Content starts

(* ===== verification/Dirent.v ===== *)
(** * Directory blocks (fs/ext4/namei.c, fs/ext4/ext4.h)

    A directory block is a buffer of bytes holding a chain of
    [struct ext4_dir_entry_2] records, optionally closed by a checksum tail.  This
    file models the record layout, the record length encoding for both page sizes,
    name matching, the search in a block, the search for room, the insertion and
    the deletion of an entry, and the block checksum, all on the bytes.

    Outside the repository are fscrypt and the unicode tables (class [DirNames]),
    and [__ext4_check_dir_entry] of dir.c, a field of the same class.  Its laws,
    [DirNamesOk], are the conditions it reports errors for and the documented
    meaning of [fscrypt_match_name] without encryption.

    The refinement theorems relate the bytes to the list of live entries of the
    block: search, insertion and deletion are lookup, insertion and removal in that
    list. *)

From stdpp Require Import prelude list.
From Stdlib Require Import ZArith Lia.
From S2P Require Import Prelude Bytes Layout.

(** ** Context of a directory *)

(** What the routines read of the directory inode, its super block and the kernel
    configuration. *)
Record dirctx := DirCtx {
  d_pagesize : Z;        (* PAGE_SIZE *)
  d_blocksize : Z;       (* sb->s_blocksize *)
  d_unicode : bool;      (* IS_ENABLED(CONFIG_UNICODE) *)
  d_casefolded : bool;   (* IS_CASEFOLDED(dir) *)
  d_encrypted : bool;    (* IS_ENCRYPTED(dir) *)
  d_has_key : bool;      (* fscrypt_has_encryption_key(dir) *)
  d_strict : bool;       (* sb_has_strict_encoding(sb) *)
  d_csum : bool;         (* ext4_has_metadata_csum(sb) *)
  d_filetype : bool;     (* ext4_has_feature_filetype(sb) *)
  d_inodes : Z;          (* s_es->s_inodes_count *)
  d_seed : Z             (* EXT4_I(dir)->i_csum_seed *)
}.

(** [struct ext4_filename] *)
Record ext4_filename := Filename {
  usr_fname : list Z;
  disk_name : list Z;
  cf_name : option (list Z);
  hi_hash : Z;
  hi_minor_hash : Z
}.

Definition EXT4_NAME_LEN : Z := 255.
Definition EXT4_BASE_DIR_LEN : Z := 8.
Definition EXT4_DIR_ROUND : Z := 3.
Definition EXT4_MAX_REC_LEN : Z := 65535.
Definition EXT4_FT_UNKNOWN : Z := 0.
Definition EXT4_FT_REG_FILE : Z := 1.
Definition EXT4_FT_DIR : Z := 2.
Definition EXT4_FT_CHRDEV : Z := 3.
Definition EXT4_FT_BLKDEV : Z := 4.
Definition EXT4_FT_FIFO : Z := 5.
Definition EXT4_FT_SOCK : Z := 6.
Definition EXT4_FT_SYMLINK : Z := 7.
Definition EXT4_FT_DIR_CSUM : Z := 0xDE.

(** ** Records *)

(** [ext4_rec_len_from_disk] *)
Definition ext4_rec_len_from_disk (d : dirctx) (dlen blocksize : Z) : Z :=
  if 65536 <=? d_pagesize d then
    if (dlen =? EXT4_MAX_REC_LEN) || (dlen =? 0) then blocksize
    else Z.lor (Z.land dlen 65532) (Z.shiftl (Z.land dlen 3) 16)
  else dlen.

(** [ext4_rec_len_to_disk]; [None] is the BUG_ON. *)
Definition ext4_rec_len_to_disk (d : dirctx) (len blocksize : Z) : option Z :=
  if (blocksize <? len) || (Z.shiftl 1 18 <? blocksize) || negb (Z.land len 3 =? 0) then None
  else Some
    (if 65536 <=? d_pagesize d then
       if len <? 65536 then len
       else if len =? blocksize then
         (if blocksize =? 65536 then EXT4_MAX_REC_LEN else 0)
       else Z.lor (Z.land len 65532) (Z.land (Z.shiftr len 16) 3)
     else u16 len).

Definition ext4_hash_in_dirent (d : dirctx) : bool := d_casefolded d && d_encrypted d.

(** [ext4_dir_rec_len(name_len, dir)]; the name length is a byte. *)
Definition ext4_dir_rec_len (name_len : Z) (dir : option dirctx) : Z :=
  let rec_len := u8 name_len + 8 + EXT4_DIR_ROUND in
  let rec_len := match dir with
                 | Some d => if ext4_hash_in_dirent d then rec_len + 8 else rec_len
                 | None => rec_len
                 end in
  Z.land rec_len (Z.lnot EXT4_DIR_ROUND).

(** The fields of the record at offset [de] of a block. *)
Definition de_inode (b : list Z) (de : Z) : Z := get32 b de.
Definition de_rec_len (b : list Z) (de : Z) : Z := get16 b (de + 4).
Definition de_name_len (b : list Z) (de : Z) : Z := getb b (de + 6).
Definition de_file_type (b : list Z) (de : Z) : Z := getb b (de + 7).
Definition de_name (b : list Z) (de : Z) : list Z :=
  gets b (de + 8) (Z.to_nat (de_name_len b de)).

Content ends

Directions: Everything from the line with "Definition de_rec_len (b" to the last line of the entries is to be written out exactly; omit all earlier lines.

Reply to the task:
Definition de_rec_len (b : list Z) (de : Z) : Z := get16 b (de + 4).
Definition de_name_len (b : list Z) (de : Z) : Z := getb b (de + 6).
Definition de_file_type (b : list Z) (de : Z) : Z := getb b (de + 7).
Definition de_name (b : list Z) (de : Z) : list Z :=
  gets b (de + 8) (Z.to_nat (de_name_len b de)).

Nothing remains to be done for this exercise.